Film ini pada dasarnya menggambarkan keadaan yang tersebut menyebabkan Pertempuran Helm’s Deep, benteng ikonik yang memainkan peran penting di pertahanan Rohan selama Perang Cincin. War of the Rohirrim berlatar dalam Zaman Ketiga Middle-earth lalu berfokus pada pendirian Helm’s Deep. Film ini berbagai mengandalkan musik latar yang tersebut sudah ada kita kenal lalu sukai, tetapi ada beberapa adegan aksi yang mana berkesan, khususnya yang mana melibatkan serbuan makhluk mirip gajah. Aktor legendaris Brian Cox mengisi suaranya dan juga tampil menonjol.

5. Presence
Presence bukanlah film horor yang dimaksud dipasarkan, tetapi benar-benar menghantui juga menegangkan dengan cara yang mana berbeda.
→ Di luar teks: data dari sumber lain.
(* ===== verification/Parallel.v ===== *)
(** * Parallel regions (src/lib/libbomp: omp.c, parallel.c, processing.c,
    linux_backend.c, kmp.c)

    The runtime's global state, the calls by which the compiled program starts
    and ends a parallel region, and the thread-local data that gives each
    thread its number.  Threads of the operating system are identified by
    numbers; the region's work descriptors are C objects, kept by address. *)

From stdpp Require Import strings.
From S2P Require Import Prelude Schedule Barrier ThreadPool.

#[local] Open Scope Z_scope.

(** ** Definitions *)

(** Its barrier is always the pool's global one. *)
Record bomp_work := BompWork { w_fn : Z; w_data : Z; w_thread_id : Z }.

Record bomp_thread_local_data := Local { l_thr : Z; l_work : Z }.

Record omp_state := Omp {
  g_thread_numbers : Z;
  bomp_num_threads : Z;
  bomp_dynamic_behaviour : bool;
  bomp_nested_behaviour : bool;
  nested : Z;
  pool : option threadpool_t;                     (* NULL when it could not be created *)
  works : gmap Z bomp_work;
  g_array_thread_local_data : option (list (option bomp_thread_local_data));
  tls : gmap Z bomp_thread_local_data             (* pthread_getspecific, by thread *)
}.

Definition set_team (g : Z) (arr : option (list (option bomp_thread_local_data)))
    (s : omp_state) : omp_state :=
  Omp g (bomp_num_threads s) (bomp_dynamic_behaviour s) (bomp_nested_behaviour s) (nested s)
    (pool s) (works s) arr (tls s).

Definition set_pool (p : option threadpool_t) (n : Z) (s : omp_state) : omp_state :=
  Omp (g_thread_numbers s) n (bomp_dynamic_behaviour s) (bomp_nested_behaviour s) (nested s)
    p (works s) (g_array_thread_local_data s) (tls s).

Definition set_nesting (n : Z) (s : omp_state) : omp_state :=
  Omp (g_thread_numbers s) (bomp_num_threads s) (bomp_dynamic_behaviour s)
    (bomp_nested_behaviour s) n (pool s) (works s) (g_array_thread_local_data s) (tls s).

Definition set_work (a : Z) (w : bomp_work) (s : omp_state) : omp_state :=
  Omp (g_thread_numbers s) (bomp_num_threads s) (bomp_dynamic_behaviour s)
    (bomp_nested_behaviour s) (nested s) (pool s) (<[a := w]> (works s))
    (g_array_thread_local_data s) (tls s).

Definition set_tls (self : Z) (l : bomp_thread_local_data)
    (arr : list (option bomp_thread_local_data)) (s : omp_state) : omp_state :=
  Omp (g_thread_numbers s) (bomp_num_threads s) (bomp_dynamic_behaviour s)
    (bomp_nested_behaviour s) (nested s) (pool s) (works s) (Some arr) (<[self := l]> (tls s)).

Definition set_behaviour (dynamic nesting : bool) (s : omp_state) : omp_state :=
  Omp (g_thread_numbers s) (bomp_num_threads s) dynamic nesting (nested s) (pool s) (works s)
    (g_array_thread_local_data s) (tls s).

(** *** omp.c *)

Definition omp_get_num_threads (s : omp_state) : Z := conv int32_t (bomp_num_threads s).

Definition omp_get_max_threads (s : omp_state) : Z := conv int32_t (bomp_num_threads s).

Definition omp_get_thread_num (self : Z) (s : omp_state) : outcome Z :=
  if g_thread_numbers s =? 1 then Ret 0
  else
    l ← get (tls s !! self);
    w ← get (works s !! l_work l);
    Ret (conv int32_t (w_thread_id w)).

Definition omp_get_num_procs : Z := 1.

Definition omp_set_dynamic (dynamic_threads : Z) (s : omp_state) : omp_state :=
  set_behaviour (truthy dynamic_threads) (bomp_nested_behaviour s) s.

Definition omp_get_dynamic (s : omp_state) : Z := Z.b2z (bomp_dynamic_behaviour s).

Definition omp_in_parallel (s : omp_state) : Z :=
  if g_thread_numbers s =? 1 then 0 else conv int32_t (g_thread_numbers s).

Definition omp_set_nested (nested : Z) (s : omp_state) : omp_state :=
  if nested =? 0 then set_behaviour (bomp_dynamic_behaviour s) false s
  else set_behaviour true (bomp_nested_behaviour s) s.

Definition omp_get_nested (s : omp_state) : Z := Z.b2z (bomp_dynamic_behaviour s).

Definition set_barrier_max (n : Z) (p : threadpool_t) : threadpool_t :=
  Pool (queue p) (thread_count p) (queue_size p) (head p) (tail p) (count p) (shutdown p)
    (started p) (bomp_barrier_updateMax n (global_barrier p)).

Definition add_started (k : Z) (p : threadpool_t) : threadpool_t :=
  Pool (queue p) (thread_count p + k) (queue_size p) (head p) (tail p) (count p) (shutdown p)
    (started p + k) (global_barrier p).

(** [create i] is the result of the [pthread_create] for the [i]-th new thread.
    When one fails the pool is destroyed: nothing may use it any more. *)
Definition omp_set_num_threads (create : Z -> Z) (num_threads : Z) (s : omp_state)
    : outcome omp_state :=
  let now := omp_get_num_threads s in
  if now <? num_threads then
    diff ← arith int32_t (num_threads - now);
    p ← get (pool s);
    let '(k, ok) := start_workers create (Z.to_nat diff) 0 in
    if ok then
      Ret (set_pool (Some (set_barrier_max num_threads (add_started k p))) (wrap32 num_threads) s)
    else Ret (set_pool None (bomp_num_threads s) s)
  else if (num_threads =? 1) || (num_threads <? now) then
    p ← get (pool s);
    Ret (set_pool (Some (set_barrier_max num_threads p)) (wrap32 num_threads) s)
  else Ret s.

(** *** processing.c *)

Definition sizeof_pointer : Z := 8.
Definition sizeof_bomp_work : Z := 32.

(** Where [bomp_start_processing] puts the descriptor of thread [i]. *)
Definition work_address (memory nthreads i : Z) : Z :=
  memory + nthreads * sizeof_pointer + i * sizeof_bomp_work.

Definition bomp_set_tls (self xdata : Z) (s : omp_state) : outcome omp_state :=
  w ← get (works s !! xdata);
  arr ← get (g_array_thread_local_data s);
  let local := Local self xdata in
  arr ← get (zupd arr (w_thread_id w) (Some local));
  Ret (set_tls self local arr s).

(** Names of the functions the pool's tasks and the regions run. *)
Definition bomp_thread_fn_ptr : Z := 1.
Definition kmp_wrapper_fn_ptr : Z := 2.

(** The iteration of [bomp_start_processing] for thread [i]. *)
Definition add_task (rc : Z -> pthread_results) (memory nthreads fn data i : Z) (s : omp_state)
    : outcome omp_state :=
  let xdata := work_address memory nthreads i in
  let s := set_work xdata (BompWork fn data i) s in
  '(_, p) ← threadpool_add (rc i) (pool s) bomp_thread_fn_ptr xdata;
  Ret (set_pool p (bomp_num_threads s) s).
Film ini cocok dengan Nickel Boys di hal kerja kamera; di tempat sini, kamera adalah hantu yang menghantui sebuah rumah, juga seluruh film berlangsung dari perspektif itu. Penonton bergabung juga di perjalanan, terbatas pada apa yang digunakan diketahui dan juga bukan diketahui oleh hantu, pada waktu jiwa yang dimaksud hilang mencoba memecahkan tindakan hukum kematiannya sendiri juga mencari tahu mengapa ia menghantui rumah ini.
Yang terungkap adalah drama keluarga yang mana menarik dengan momen-momen teror murni, tetapi tidaklah seperti yang digunakan Anda harapkan. Film ini menyentuh Anda pada level yang tersebut lebih besar pada dan juga bertahan dalam sana daripada menciptakan Anda berteriak sebab kata-kata keras atau ketakutan yang dimaksud tiba-tiba. Hal ini tentu cuma film horor, belaka cuma tak seperti yang mana kita harapkan dari premis “keluarga pindah ke rumah berhantu.” Film ini dengan cerdik berakhir menjadi film tentang pengasuhan anak, dalam antara hal-hal lainnya.
Soderbergh serta penulis skenario David Koepp lebih lanjut tertarik pada dinamika antara keluarga yang dimaksud menghuni rumah yang disebutkan daripada memberikan sensasi murahan, kemudian film ini terbayar dengan akhir yang tersebut sangat mengharukan. Seluruh pemerannya hebat, tetapi sangat menyenangkan meninjau Lucy Liu lagi.